Aim of the exercise: After locating the line containing "assert (Hin : x", restate that line and each one after it exactly, through the last line of the material.

=====

Lemma coerced_contract df qs :
  input_contract df ->
  (price ← getitem df "price"; astype_float price) = Ok (Num <$> qs) ->
  length qs = nrows df ->
  input_contract (setitem df "price" (Num <$> qs)) /\
  (price ← getitem (setitem df "price" (Num <$> qs)) "price"; astype_float price)
    = Ok (Num <$> qs) /\
  (dates_ascending df -> dates_ascending (setitem df "price" (Num <$> qs))).
Proof.
  intros (Hwf & Hne & Hpc & Hdate & (z & Hz & Hzs) & Hcity) Hc Hlen.
  destruct (coerced_frame df _ Hne Hc) as (Hne' & Hpc' & Hget & _).
  split; [| split].
  - split; [| split; [done | split; [done | split; [| split]]]].
    + intros c l. unfold setitem. cbn [columns nrows].
      destruct (decide (c = "price")) as [-> | Hcp].
      * rewrite lookup_insert_eq. intros [= <-]. by rewrite length_fmap.
      * rewrite lookup_insert_ne by done. apply Hwf.
    + by rewrite has_column_setitem_ne.
    + exists z. split; [| done]. unfold setitem. cbn [columns].
      by rewrite lookup_insert_ne.
    + rewrite !has_column_setitem_ne by done. exact Hcity.
  - unfold mbind, result_bind. rewrite Hget. cbn [rbind].
    apply astype_float_idem.
  - intros (ds & Hds & Hv & Hs). exists ds. split; [| done].
    unfold setitem. cbn [columns]. by rewrite lookup_insert_ne.
Qed.

Lemma fmap_Num_inj (qs qs' : list Qc) : Num <$> qs = Num <$> qs' -> qs = qs'.
Proof.
  revert qs'. induction qs as [| q qs IH]; intros [| q' qs'] H; try done.
  csimpl in H. injection H as -> H. f_equal. by apply IH.
Qed.

(** Rendering a frame that is already in coerced form: the store is left
    as it is. *)
Lemma update_plot_coerced v r df qs mt :
  input_contract df ->
  (price ← getitem df "price"; astype_float price) = Ok (Num <$> qs) ->
  length qs = nrows df ->
  main_title df = Ok mt ->
  heap v !! r = Some (setitem df "price" (Num <$> qs)) ->
  (show_forecast (self v) = true -> dates_ascending df) ->
  update_plot (Some r) v =
    (Ok tt,
     mkWorld (heap v)
       (mkChart
          (drawn_axes (show_forecast (self v)) (accent (self v))
             (setitem df "price" (Num <$> qs)) mt qs)
          (S (canvas (self v)))
          (drawn_layout (show_forecast (self v))
             (setitem df "price" (Num <$> qs)))
          (accent (self v)) (show_forecast (self v)) (Some r))).
Proof.
  intros Hcontract Hc Hlen Hmt Hv Hasc.
  destruct (coerced_contract df qs Hcontract Hc Hlen) as (Hcontract' & Hc' & Hasc').
  destruct (update_plot_world v r _ Hv Hcontract' (fun H => Hasc' (Hasc H)))
    as (qs' & mt' & Hc2 & _ & Hmt2 & Hup).
  rewrite Hc' in Hc2. injection Hc2 as Hqs. apply fmap_Num_inj in Hqs as <-.
  rewrite main_title_setitem, Hmt in Hmt2. injection Hmt2 as <-.
  rewrite Hup, setitem_setitem. by rewrite insert_id.
Qed.





End Rerender.

(** ** The methods that only write the surface *)

Section SurfaceOps.

Lemma run_surface_op o w :
  surface_op o = true ->
  run_op o w = (Ok tt, flushed 1 (with_axes (surface_after o (ax (self w))) w)).
Proof. by destruct o. Qed.

Lemma remove_dups_nonempty {A} `{EqDecision A} (l : list A) :
  l <> [] -> remove_dups l <> [].
Proof.
  destruct l as [| x l]; [done |]. intros _ H.
  assert (Hin : x ∈ remove_dups (x :: l)) by (apply elem_of_remove_dups; left).
  rewrite H in Hin. by inversion Hin.
Qed.

Lemma series_lines_nonempty show acc df :
  series_ok show df -> nrows df <> 0%nat -> series_lines show acc df <> [].
Proof.
  unfold series_ok, series_lines. intros Hser Hn Hnil.
  assert (Hcount : count_lines is_actual (series_lines show acc df) = 0%nat).
  { unfold series_lines. by rewrite Hnil. }
  unfold series_lines in Hcount.
  destruct (bool_decide (location_cols_of df = [])) eqn:Hloc.
  - rewrite (proj1 (count_whole_lines show acc df Hser)) in Hcount. done.
  - destruct Hser as [_ Hall].
    rewrite (proj1 (count_group_lines show _ Hall)), length_groups_of in Hcount.
    apply bool_decide_eq_false in Hloc.
    apply length_zero_iff_nil in Hcount.
    apply remove_dups_nonempty in Hcount; [done |].
    intros Hk. apply (f_equal length) in Hk.
    rewrite length_location_keys in Hk by done. done.
Qed.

=====

Expected answer:
  assert (Hin : x ∈ remove_dups (x :: l)) by (apply elem_of_remove_dups; left).
  rewrite H in Hin. by inversion Hin.
Qed.

Lemma series_lines_nonempty show acc df :
  series_ok show df -> nrows df <> 0%nat -> series_lines show acc df <> [].
Proof.
  unfold series_ok, series_lines. intros Hser Hn Hnil.
  assert (Hcount : count_lines is_actual (series_lines show acc df) = 0%nat).
  { unfold series_lines. by rewrite Hnil. }
  unfold series_lines in Hcount.
  destruct (bool_decide (location_cols_of df = [])) eqn:Hloc.
  - rewrite (proj1 (count_whole_lines show acc df Hser)) in Hcount. done.
  - destruct Hser as [_ Hall].
    rewrite (proj1 (count_group_lines show _ Hall)), length_groups_of in Hcount.
    apply bool_decide_eq_false in Hloc.
    apply length_zero_iff_nil in Hcount.
    apply remove_dups_nonempty in Hcount; [done |].
    intros Hk. apply (f_equal length) in Hk.
    rewrite length_location_keys in Hk by done. done.
Qed.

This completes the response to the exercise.